If you want to save the planet, you might want to spend less time watching Netflix. Or online porn.
An explosion in online video consumption in recent years, propelled mostly by those two sources, created 300 million tonnes of carbon emissions (MtCO2) last year, according to research conducted by The Shift Project, a French think tank focused on a transition away from carbon.
That is roughly the same amount released by Spain, or one per cent of global emissions.
Pornographic videos made up 27 per cent of all online video traffic in 2018, generating more than 80 MtCO2, while the greenhouse-gas emissions of video-on-demand services such as Netflix and Amazon Prime were 100 MtCO2eq/year, or similar to those of Chile, the report said.
The Shift Project is calling for a more thoughtful approach to consumption and the development of “digital sobriety” to manage the energy consumed by digital technologies. The outfit suggests society will need to decide whether to treat all video equally or give priority to certain uses, a touchy subject related to arguments around net neutrality.
"Since we are constrained by climate crisis and the planet's finite raw resources, not choosing means potentially allowing pornography to mechanically limit the bandwidth available for telemedicine, or allow the use of Netflix to limit access to Wikipedia," the report states. "In the 21st century, not choosing is no longer a viable option."
Largely invisible but growing threat
While digital transformation is often credited with making flights for business meetings less necessary, and wider adoption of technology is expected to reduce global carbon emissions by 20 per cent by 2030, it also quietly requires a large amount of back-end lifting.

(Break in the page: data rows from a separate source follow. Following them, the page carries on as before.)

(** ** The published list *)

Lemma list_published_elem s price access out id out' m :
  list_published s price access out id = Ok out' ->
  m ∈ out' <-> m ∈ out \/ (sn_Models s !! id = Some m /\ Sellable s id = true /\
    exists p, price = Some p /\ p id = Ok true /\ access id = Ok true).
Proof.
  intros H. unfold list_published in H.
  assert (Hno : forall P : Prop, out' = out -> ~ P -> m ∈ out' <-> m ∈ out \/ P) by (intros P ->; tauto).
  destruct (Sellable s id) eqn:Es; simpl in H; [|injection H as ->; apply Hno; [done|intros (?&?&?&?&?&?); congruence]].
  destruct price as [p|]; [|injection H as ->; apply Hno; [done|intros (?&?&?&?&?&?); congruence]].
  apply rbind_Ok in H as (b & Hp & H). destruct b; simpl in H; [|injection H as ->; apply Hno; [done|intros (?&?&?&?&?&?); congruence]].
  apply rbind_Ok in H as (b & Ha & H). destruct b; simpl in H; [|injection H as ->; apply Hno; [done|intros (?&?&?&?&?&?); congruence]].
  destruct (sn_Models s !! id) as [m'|] eqn:Hm; [|injection H as ->; apply Hno; [done|intros (?&?&?&?&?&?); congruence]].
  injection H as <-. rewrite elem_of_app, list_elem_of_singleton. split; [intros [?| ->]; eauto 10|].
  intros [?|(? & _)]; [by left|right; congruence].
Qed.
Lemma orderAccounts_spec p l now rs rs' out : cursors_ok rs -> orderAccounts p l now rs = (rs', out) ->
  rotation_of (List.filter (fun a => negb (cooling rs now (a_ID a))) l) out /\
  rs_cooled rs' = rs_cooled rs /\ rs_acctCache rs' = rs_acctCache rs /\ cursors_ok rs'.
Proof.
  intros Hc H. unfold orderAccounts in H. set (live := List.filter _ _) in *.
  destruct (Nat.leb_spec (length live) 1) as [Hl|Hl]; injection H as <- <-.
  { split; [|done]. exists 0%nat. by rewrite take_0, app_nil_r. }
  split_and!; [|done..|].
  - eexists. apply rotate_drop_take, start_bound; [apply Hc|lia].
  - intros q. unfold cursor, set_rs_rr. simpl. destruct (decide (p = q)) as [<-|Hne].
    + rewrite lookup_insert_eq. simpl. fold (cursor p rs).
      pose proof (Z.rem_bound_pos (cursor p rs) (Z.of_nat (length live)) (Hc p)). lia.
    + rewrite lookup_insert_ne by done. apply Hc.
Qed.

Lemma filter_filter {A} (p q : A -> bool) l : List.filter p (List.filter q l) = List.filter (fun x => q x && p x) l.
Proof.
  induction l as [|x l IH]; [done|]. simpl. destruct (q x); simpl; [destruct (p x)|]; by rewrite IH.
Qed.

Lemma orderAccountsWithQuota_spec p l now rs rs' out :
  cursors_ok rs -> orderAccountsWithQuota p l now rs = (rs', out) ->
  rotation_of (List.filter (schedulable rs now) l) out /\
  rs_cooled rs' = rs_cooled rs /\ rs_acctCache rs' = rs_acctCache rs /\ cursors_ok rs'.
Proof.
  intros Hc H. unfold orderAccountsWithQuota in H. apply (orderAccounts_spec _ _ _ _ _ _ Hc) in H.
  by rewrite filter_filter in H.
Qed.

Lemma schedulable_cooled rs rs' now :
  rs_cooled rs' = rs_cooled rs -> forall a, schedulable rs' now a = schedulable rs now a.
Proof. intros H a. unfold schedulable, cooling. by rewrite H. Qed.

Lemma filter_ext_in_eq {A} (p q : A -> bool) l : (forall x, p x = q x) -> List.filter p l = List.filter q l.
Proof. intros H. induction l as [|x l IH]; simpl; [done|]. by rewrite H, IH. Qed.

(** ** What a selection returns *)

Section Selection.
Context (adapters : Protocol -> option AdapterCapabilities) (snap : Snapshot) (needs : Needs).

(** The candidates of one route, given the accounts of its provider. *)
Definition part_of (rs : Router) (now : instant) (pool : string -> list UpstreamAccount) (r : ModelRoute)
    (part : list Candidate) : Prop :=
  match usable adapters snap needs r with
  | None => part = []
  | Some d => exists l, rotation_of (List.filter (schedulable rs now) (pool (d_ProviderID d))) l /\ part = map (mkCandidate r d) l
  end.

(** The pool as the caches and the store agree on it. *)
Record pool_view (e : RouteEnv) (bypass : bool) (rs : Router) (pool : string -> list UpstreamAccount) : Prop := {
  pv_store : forall k p, re_list e k p = Ok (pool p);
  pv_cache : bypass = false -> forall p l t, rs_acctCache rs !! p = Some (l, t) -> l = pool p;
}.
(** With the lease: fencing, egress, credential, configuration, status. *)
Definition attempt_leased (requestID attemptID : string) (lease : ConcurrencyLease) (cand : Candidate)
    (adapter : Adapter) (adm : AdmissionResult) (price : PriceVersion) (req : ChatRequest)
  : prog (result DispatchFailure Outcome) :=
  let fail kind e := failAttempt attemptID lease "failed" kind ;; Ret (Err e) in
  do live <- perform (CheckLeaseNow lease);
  match live with
  | Err c => fail "lease_lost" (UpstreamFailed (transport_error c false false))
  | Ok _ =>
      do egress <- (if gw_egress gw then perform (ValidateURL (d_BaseURL (cand_Deployment cand))) else Ret (Ok tt));
      match egress with
      | Err c => fail "egress_rejected" (UpstreamFailed (transport_error c false false))
      | Ok _ =>
          do secret <- perform (ResolveSecret (a_CredentialID (cand_Account cand)));
          match secret with
          | Err c => fail "credential" (UpstreamFailed (transport_error c false true))
          | Ok secret =>
              match ExtensionHeaders (d_Config (cand_Deployment cand)) with
              | Err e => fail "config" (ShapeError (WrapError CodeInternal e))
              | Ok extra =>
                  do marked <- perform (SetRequestStatus requestID ReqDispatching);
                  match marked with
                  | Err e => fail "storage" (ShapeError (WrapError CodeInternal e))
                  | Ok _ => dispatch_call requestID attemptID lease cand adapter secret extra adm price req
                  end
              end
          end
      end
  end.

Definition attempt (requestID : string) (attemptNo : Z) (adm : AdmissionResult) (req : ChatRequest)
    (price : PriceVersion) (cand : Candidate) (adapter : Adapter) : prog (result DispatchFailure Outcome) :=
  do now <- perform ClockNow;
  do id <- perform NewUUID;
  do lease <- perform (PersistAttempt (mkIntent id requestID attemptNo cand now));
  match lease with
  | Err AttemptInactive =>
      Ret (Err (UpstreamFailed (transport_error (plain_cause (NewError CodeConflict)) false true)))
  | Err (AttemptFailed c) =>
      Ret (Err (if bool_decide (CodeOf (ca_Error c) = CodeInsufficientCapacity)
                then UpstreamFailed (transport_error c false false)
                else ShapeError (WrapError CodeInternal (ca_Error c))))
  | Ok lease => attempt_leased requestID id lease cand adapter adm price req
  end.

(** *** The failover loop *)

Definition de_canceled (e : DispatchError) : bool := match de_Err e with Some c => IsCanceled c | None => false end.
Definition de_code (e : DispatchError) : option Code := CodeOf ∘ ca_Error <$> de_Err e.
Lemma settle_tries_obs cmd over fuel : forall first tr u, runs (settle_tries fuel first cmd over) tr u ->
  (exists n, (n < fuel)%nat /\ observe tr = replicate n (OSettle cmd false) ++ [OSettle cmd true]) \/
  (exists n, (n <= fuel)%nat /\ observe tr = replicate n (OSettle cmd false) ++ [OPark (sc_RequestID cmd)]).
Proof.
  induction fuel as [|fuel IH]; intros first tr u H; cbn [settle_tries] in H.
  { right. exists 0%nat. split; [done|]. by apply park_obs in H. }
  run_first H as t1 x t2 H1 H. assert (observe t1 = []) as Hq by (destruct first; run_all; done).
  rewrite observe_app, Hq. destruct x; [right; exists 0%nat; split; [lia|]; by apply park_obs in H|].
  run_effect H as r. rewrite observe_app. simpl.
  destruct r as [v|e]; [left; exists 0%nat; split; [lia|]; run_all; done|].
  simpl. destruct (bool_decide (CodeOf e = CodeConflict)) eqn:Hc.
  { left. exists 0%nat. split; [lia|]. run_all. done. }
  destruct (IH _ _ _ H) as [(n & Hn & ->)|(n & Hn & ->)]; [left|right]; exists (S n); (split; [lia|done]).
Qed.

Lemma metered_settled id cmd n : command_of id cmd -> (n < settleMaxAttempts)%nat ->
  metered id (replicate n (OSettle cmd false) ++ [OSettle cmd true]).
Proof. intros Hc Hn. split; [by constructor|]. by destruct n. Qed.
Lemma metered_parked id cmd n : command_of id cmd -> (n <= settleMaxAttempts)%nat ->
  metered id (replicate n (OSettle cmd false) ++ [OPark id]).
Proof. intros Hc Hn. split; [by constructor|]. by destruct n. Qed.
Lemma metered_held id : metered id [OPark id].
Proof. split; [constructor|done]. Qed.

(** Totals are sums in 64 bits. *)
Lemma Add_range a b c : Credit.Add a b = Ok c -> in_int64 c.
Proof. unfold Credit.Add. intros H. inv_ok. apply wrap64_range. Qed.

Lemma Quote_range p usage extras c : Quote p usage extras = Ok c ->
  in_int64 (c_Credit c) /\ forall m, c_Money c = Some m -> in_int64 (Micros m).
Proof.
  assert (Hadd : forall mode t u r t', addLine mode t u r = Ok t' -> in_int64 t').
  { unfold addLine. intros mode t u r t' H. inv_ok. by eapply Add_range. }
  unfold Quote. intros H. apply rbind_Ok in H as (_ & _ & H). apply rbind_Ok in H as (_ & _ & H).
  destruct (no_buckets _ && _); [done|]. apply rbind_Ok in H as (t1 & H1 & H). apply rbind_Ok in H as (t2 & H2 & H).
  assert (in_int64 t1) as Ht1.
  { eapply (rfold_inv in_int64); [| |exact H1]; [|by split]. unfold add_bucket_line. intros l x x' _ Hx Hl.
    destruct l.1; [by eapply Hadd|by injection Hl as <-]. }
  assert (in_int64 t2) as Ht2.
  { eapply (rfold_inv in_int64); [|exact Ht1|exact H2]. unfold add_extra_line. intros l x x' _ Hx Hl.
    destruct (l.2 <? 0); [done|]. destruct (pv_ExtraRates p !! l.1); [by eapply Hadd|].
    destruct (0 <? l.2); [done|by injection Hl as <-]. }
  case_bool_decide; [injection H as <-; by split|].
  apply rbind_Ok in H as (m & Hm & H). injection H as <-. apply NewMoney_Ok in Hm as (-> & _ & _).
  split; [by split|]. by intros m' [= <-].
Qed.
(** ** The properties *)

(** C2: CHARGED ONCE. Run a call against the store, while other clients use it and
    any BEGIN or COMMIT of the gateway fails, also after the database has
    applied it: at most one settlement of the call reaches the tables. If one
    does, the call returned an outcome and the ledger holds, from then on,
    exactly one charge of the admitted request, for the settled amount, though
    the gateway may have retried because the first answer was lost. If none
    does, no settlement was acknowledged, and a call that returned an outcome
    parked its request for reconciliation, unless the store answered a
    conflict. *)
Theorem charged_once (gw : Gateway) (p : option Principal) (key : option APIKey) (proto : Protocol)
    (req : ChatRequest) (sessionKey : string) (ends : list StreamEnd) (tr : list event) (r : res Outcome)
    (o : LeaseOwner) (pool : PoolDB) (db db' : DB) (landed : list SettleCommand)
    (Hrun : runs (call gw p key proto req sessionKey ends) tr r) (Hends : ends <> [])
    (Hreach : reachable db) (Hworld : world o pool db tr landed db') :
  (exists cmd adm c, landed = [cmd] /\ is_ok r = true /\ OAdmitted adm ∈ observe tr /\
     charges (ledger db') (ar_RequestID adm) = [c] /\ le_AmountMicros c = sc_ChargeMicros cmd) \/
  (landed = [] /\ ~ acknowledged tr /\
   (is_ok r = true -> exists id, OPark id ∈ observe tr \/
      exists cmd over e, Ev (SettleTx cmd over) (Err e) ∈ tr /\ CodeOf e = CodeConflict)).
Proof.
  destruct (call_settles _ _ _ _ _ _ _ _ _ Hrun Hends) as [(Hr & Hs & Hno)|(adm & Hadm & Hs & Hfin)];
    destruct (world_landed _ _ _ _ _ _ _ Hworld Hs Hreach) as [[-> Hack]|(cmd & over & a & c & -> & Hin & Hc & Hamt)].
  - right. split_and!; [done|done|]. by rewrite Hr.
  - by apply Hno in Hin.
  - right. split_and!; [done|done|]. intros Hok. rewrite Hok in Hfin. exists (ar_RequestID adm).
    by apply unpaid_parked.
  - left. exists cmd, adm, c. split_and!; try done. destruct (is_ok r); [done|by apply Hfin in Hin].
Qed.

(** The reserved request of the sample run, streamed to its end; the first
    settlement commits, but its answer is lost. *)
Definition lossy_oracle (past : list event) (e : effect) : answer e :=
  match e return answer e -> answer e with
  | CallAdmit _ => fun _ => Ok (mkResult "r1" 30 0 (fun _ => None) 512 1000 "pol" "price" None (Some ChargeSourcePlan) "" "")
  | RouteCandidates _ _ _ => fun _ => Ok [demo_candidate "b"]
  | _ => fun r => r
  end (demo_oracle past e).

Definition sent_and_unsettled (past : list event) : bool :=
  existsb (fun ev => let 'Ev e _ := ev in match e with ClientDo _ _ => true | _ => false end) past
  && negb (existsb (fun ev => let 'Ev e _ := ev in match e with SettleTx _ _ => true | _ => false end) past).

Definition lossy_env (past : list event) : TxEnv * string * instant :=
  (mkTx None run_kind_id (run_rv_id "r1") "h1" "lease" "owner" 0 0 (if sent_and_unsettled past then Some true else None),
   "job", 0).
Definition lossy_pool : PoolDB := mkPoolDB {[ "b" := demo_account "b" 2 ]} ∅ [].

Definition lossy_run : list event * res Outcome * list SettleCommand * DB :=
  exec_db (mkOwner "me" (10 * minute)) lossy_pool lossy_oracle lossy_env (demo_call true "") [] run2.

Lemma charged_once_witness : exists adm c,
  map (fun x => match x with OSettle _ b => Some b | _ => None end) (finals (observe lossy_run.1.1.1)) = [Some false; Some true] /\
  charges (ledger lossy_run.2) (ar_RequestID adm) = [c] /\ le_AmountMicros c = 600.
Proof.
  destruct (exec_db_world (mkOwner "me" (10 * minute)) lossy_pool lossy_oracle lossy_env (demo_call true "") [] run2
              lossy_run.1.1.1 lossy_run.1.1.2 lossy_run.1.2 lossy_run.2) as [Hrun Hworld].
  { unfold lossy_run. destruct (exec_db _ _ _ _ _ _ _) as [[[? ?] ?] ?]. reflexivity. }
  assert (map sc_ChargeMicros lossy_run.1.2 = [600]) as Hcharge by (vm_compute; reflexivity).
  assert (map (fun x => match x with OSettle _ b => Some b | _ => None end) (finals (observe lossy_run.1.1.1))
          = [Some false; Some true]) as Htries by (vm_compute; reflexivity).
  unfold demo_call in Hrun. revert Hrun Hworld Hcharge Htries. generalize lossy_run. intros [[[tr r] l] db'] Hrun Hworld Hcharge Htries.
  assert ([EndCompleted; EndClientGone] <> []) as Hends by discriminate.
  destruct (charged_once _ _ _ _ _ _ _ _ _ _ _ _ _ _ Hrun Hends (proj1 (proj2 run_reachable)) Hworld)
    as [(cmd & adm & c & Hl & _ & _ & Hc & Hamt)|(Hl & _)]; cbn [fst snd] in *; rewrite Hl in Hcharge; [|discriminate Hcharge].
  exists adm, c. split; [exact Htries|]. split; [exact Hc|]. rewrite Hamt. by injection Hcharge.
Defined.
Definition read {A} (f : DB -> A) : act (res A) :=
  access (fun n db => (db, match re_read env n with Some e => Err e | None => Ok (f db) end)).
Definition now_ : act instant := access (fun n db => (db, re_clock env n)).
(** One transaction; [None] when it commits, else the counter of its failure.
    BEGIN and COMMIT errors are errors. *)
Definition run_tx (e : TxEnv) (body : DB -> result Counter DB) (db : DB) : DB * option Counter :=
  match tx_begin e with
  | Some _ => (db, Some CErrors)
  | None =>
      match body db with
      | Err c => (db, Some c)
      | Ok db' => match tx_commit e with
                  | None => (db', None)
                  | Some persisted => (if persisted then db' else db, Some CErrors)
                  end
      end
  end.

Definition tx (body : TxEnv -> string -> instant -> DB -> result Counter DB) : act (option Counter) :=
  access (fun n db => run_tx (re_tx env n) (body (re_tx env n) (re_jobID env n) (re_clock env n)) db).

(** [noteConflictOrError]: a conflict means that someone else was faster. *)
Definition noteConflictOrError {A} (r : res A) : result Counter A :=
  match r with
  | Ok a => Ok a
  | Err e => Err (if bool_decide (CodeOf e = CodeConflict) then CRacingSkipped else CErrors)
  end.
Definition loud {A} (r : res A) : result Counter A := match r with Ok a => Ok a | Err _ => Err CErrors end.

(** The counter of a transaction: its failure, or [done]. *)
Definition counted (done_ : Counter) (r : option Counter) : act unit :=
  count (match r with Some c => c | None => done_ end) 1.

Definition loadEvidence (requestID : string) : act (res (list Attempt * (string -> string))) :=
  bind ats <- read (ListAttempts requestID);
  match ats with
  | Err e => aret (Err e)
  | Ok ats => bind kinds <- read (AttemptErrorKinds requestID); aret (let? kinds := kinds in Ok (ats, kinds))
  end.

Definition releaseProvenZero (r : Request) (fromReconciliation : bool) : act unit :=
  bind done_ <- tx (fun e _ _ db => noteConflictOrError
                     ((if fromReconciliation then ReleaseFromReconciliation else Release) (r_ID r) (tx_now e) db));
  counted CReleasedNotSent done_.

Definition recovery_detail (reason attemptID : string) (charge : Z) : gmap string string :=
  {[ "schema_version" := "1"; "recovery" := json_string "conservative_estimate"; "basis" := json_string reason;
     "charge_micros" := pretty charge; "attempt_id" := json_string attemptID ]}.

(** [estimateCost]: the list price of the record, if there is a cost list. *)
Definition estimateCost (record : UsageRecord) (verified : bool) : act (res (option Money * CostBasis)) :=
  access (fun n db => (db, let? m := re_cost env n record in
                           Ok (m, if verified then CostReported else CostEstimated))).

Definition recovery_command (r : Request) (anchor : Attempt) (record : UsageRecord) (charge : Microcredit)
    (settledAt : instant) (cost : res (option Money * CostBasis)) : SettleCommand :=
  match cost with
  | Ok (Some m, basis) =>
      mkSettle (r_ID r) record charge None (Some (at_ID anchor)) (Some m) (Some basis) settledAt
  | _ => mkSettle (r_ID r) record charge None None None None settledAt
  end.

Definition verification_job (r : Request) (anchor : Attempt) (charge : Microcredit) (reason : string) (clock : instant)
  : EnqueueReconciliationCommand :=
  mkEnqueue (Some (r_ID r)) "" "crash_recovery" (recovery_detail reason (at_ID anchor) charge)
    (clock + rc_ReconciliationDeadline cfg).

(** The settlement, and for an estimate the job that tracks it, in one
    transaction. *)
Definition commit_body (cmd : SettleCommand) (job : option (instant -> EnqueueReconciliationCommand)) (e : TxEnv)
    (jobID : string) (clock : instant) (db : DB) : result Counter DB :=
  let? db := noteConflictOrError (Settle cmd (tx_now e) db) in
  match job with
  | Some job => loud (EnqueueReconciliationJobTx jobID (job clock) db)
  | None => Ok db
  end.

Definition commitSettlement (r : Request) (anchor : Attempt) (record : UsageRecord) (charge : Microcredit)
    (reason : string) (verified : bool) : act unit :=
  bind settledAt <- now_;
  bind cost <- estimateCost record verified;
  bind done_ <- tx (commit_body (recovery_command r anchor record charge settledAt cost)
                     (if verified then None else Some (verification_job r anchor charge reason)));
  counted (if verified then CSettledVerified else CSettledConservative) done_.

(** The answer of the verifier, if it has one. *)
Definition verified_usage (anchor : Attempt) : act (option (UsageRecord * Microcredit)) :=
  match re_verifier env with
  | None => aret None
  | Some lookup =>
      if String.eqb (at_UpstreamRequestID anchor) "" then aret None
      else access (fun n db => (db, match lookup n anchor with Ok a => a | Err _ => None end))
  end.

Definition for_request (requestID : string) (u : UsageRecord) : UsageRecord :=
  mkUsage requestID (u_AttemptID u) (u_Source u) (u_Buckets u) (u_Revision u).

Definition settleUnknownCharge (r : Request) (anchor : Attempt) (reason : string) : act unit :=
  match r_ReservedMicros r with
  | None => count CErrors 1
  | Some reserved =>
      bind v <- verified_usage anchor;
      match v with
      | Some (record, charge) => commitSettlement r anchor (for_request (r_ID r) record) charge reason true
      | None =>
          bind revision <- read (LatestUsageRevision (at_ID anchor));
          match revision with
          | Err _ => count CErrors 1
          | Ok revision =>
              commitSettlement r anchor (ConservativeRecord (r_ID r) (at_ID anchor) r (revision + 1)) reserved reason false
          end
      end
  end.

Definition recoverRequest (r : Request) : act unit :=
  bind evidence <- loadEvidence (r_ID r);
  match evidence with
  | Err _ => count CErrors 1
  | Ok (ats, kinds) =>
      match classify ats kinds with
      | None => releaseProvenZero r false
      | Some anchor => settleUnknownCharge r anchor "crash_recovery"
      end
  end.

Definition settled_count (s : PassStats) : nat := (ps_SettledConservative s + ps_SettledVerified s)%nat.

(** A parked request: never released for age, and not guessed without attempts. *)
Definition processOpen (j : ReconciliationJob) (r : Request) : act unit :=
  bind evidence <- loadEvidence (r_ID r);
  match evidence with
  | Err _ => count CErrors 1
  | Ok (ats, kinds) =>
      if bool_decide (ats = []) && bool_decide (r_Status r = Some ReqReconciliationRequired)
      then count CJobsNoEvidence 1
      else match classify ats kinds with
           | None => releaseProvenZero r true
           | Some anchor =>
               bind before <- stats;
               settleUnknownCharge r anchor ("reconciliation:" +:+ j_Reason j) ;;
               bind after <- stats;
               if (settled_count before <? settled_count after)%nat then count CJobsSettled 1 else aret tt
           end
  end.

Definition processJob (j : ReconciliationJob) : act unit :=
  count CJobsProcessed 1 ;;
  match j_RequestID j with
  | None => count CJobsAwaitingEvidence 1
  | Some id =>
      bind r <- read (select_one id ∘ requests);
      match r with
      | Err _ | Ok (Err _) => count CErrors 1
      | Ok (Ok r) => if finalized r then count CJobsAwaitingEvidence 1 else processOpen j r
      end
  end.

Definition kind_text (k : WindowKind) : string :=
  match k with WindowFiveHour => "five_hour" | WindowWeekly => "weekly" | WindowMonthly => "monthly" end.

Definition mismatch_detail (m : WindowReconciliation) : gmap string string :=
  {[ "schema_version" := "1"; "kind" := json_string (kind_text (wr_Kind m)); "stored_used" := pretty (wr_StoredUsed m); "rebuilt_used" := pretty (wr_RebuiltUsed m);
     "diff_micros" := pretty (Diff m) ]}.

(** Best effort: a failure is logged. *)
Definition enqueueWindowMismatch (m : WindowReconciliation) (now : instant) : act unit :=
  tx (fun _ jobID _ db => loud (EnqueueReconciliationJobTx jobID
       (mkEnqueue None (wr_WindowID m) "ledger_mismatch" (mismatch_detail m) (now + rc_ReconciliationDeadline cfg)) db)) ;;
  aret tt.
(** The primary key, the checks, and UNIQUE (user_id, idempotency_key). *)
Definition insertRefund (r : Refund) (d : PayDB) : payres PayDB :=
  guard bool_decide (pd_refunds d !! rf_ID r = None) && refund_row_ok r
        && negb (exists_row (same_key (rf_UserID r) (rf_IdempotencyKey r)) (pd_refunds d)) else EStatement;
  fail_if match rf_ExternalRefundID r with
          | Some x => exists_row (same_refund (rf_Channel r) x) (pd_refunds d) | None => false end with EStatement;
  Ok (set_pd_refunds (<[rf_ID r := r]> (pd_refunds d)) d).

(** ON CONFLICT (channel, external_refund_id) DO NOTHING, then the re-read: the row's id. *)
Definition upsertRefund (extID : string) (r : Refund) (d : PayDB) : payres (string * PayDB) :=
  guard refund_row_ok r else EStatement;
  match findRefund (rf_Channel r) extID d with
  | Some old => Ok (rf_ID old, d)
  | None => let? d := insertRefund r d in Ok (rf_ID r, d)
  end.

Definition updateRefund (p : Refund -> bool) (to : RefundStatus) (d : PayDB) : bool * PayDB :=
  let p r := p r && bool_decide (rf_Status r = RefundPending) in
  (exists_row p (pd_refunds d), set_pd_refunds (update_where p (refund_with_status to) (pd_refunds d)) d).

(** *** Subscriptions *)

Definition sub_with_status (st : SubStatus) (now : instant) (s : Subscription) : Subscription :=
  mkPaySub (sb_ID s) (sb_UserID s) (sb_PlanID s) (sb_ProductCode s) st (sb_ExpiresAt s) (sb_ExternalSubscriptionID s)
    (sb_Channel s) (sb_AutoRenew s) (sb_CreatedAt s) now.
Definition sub_with_expiry (t : option instant) (now : instant) (s : Subscription) : Subscription :=
  mkPaySub (sb_ID s) (sb_UserID s) (sb_PlanID s) (sb_ProductCode s) (sb_Status s) t (sb_ExternalSubscriptionID s)
    (sb_Channel s) (sb_AutoRenew s) (sb_CreatedAt s) now.
Definition sub_with_external (x : string) (s : Subscription) : Subscription :=
  mkPaySub (sb_ID s) (sb_UserID s) (sb_PlanID s) (sb_ProductCode s) (sb_Status s) (sb_ExpiresAt s) (Some x)
    (sb_Channel s) (sb_AutoRenew s) (sb_CreatedAt s) (sb_UpdatedAt s).
Definition sub_auto_renew_off (now : instant) (s : Subscription) : Subscription :=
  mkPaySub (sb_ID s) (sb_UserID s) (sb_PlanID s) (sb_ProductCode s) (sb_Status s) (sb_ExpiresAt s)
    (sb_ExternalSubscriptionID s) (sb_Channel s) false (sb_CreatedAt s) now.

Definition active_in (userID product : string) (s : Subscription) : bool :=
  bool_decide (sb_UserID s = userID) && bool_decide (sb_ProductCode s = product) && bool_decide (sb_Status s = SubActive).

Online video consumption, powered by the popularity of Netflix and porn, created as much pollution as Spain last year, according to a report from @theShiftPR0JECT.
Online video is stored in data centres and transferred to our screens via network equipment, all of which require electricity, the production of which releases emissions (unless it is renewable energy, such as wind and solar).
Online video — which also includes YouTube and other streaming platforms and videos shared on social media — accounts for 60 percent of all online data flow. Live video such as FaceTime and Skype, TV streaming and other uses account for another 20 per cent.
Data traffic is currently increasing by more than 25 per cent per year, according to Cisco, and the Shift Project report warns that, at that trajectory, digital technology could account for seven per cent of global emissions by 2025, equal to what cars contribute today.
But the goal of digital sobriety could be difficult to attain, given the global nature of online delivery and the difficulty of reaching agreement on standards across jurisdictions.
In the meantime, the think tank has developed the Carbonalyser extension for the Firefox browser, which allows users to see how much electricity they consumed and greenhouse gases they emitted by browsing the Internet, as well as an informational video that releases 8.7 grams of CO2 per viewing.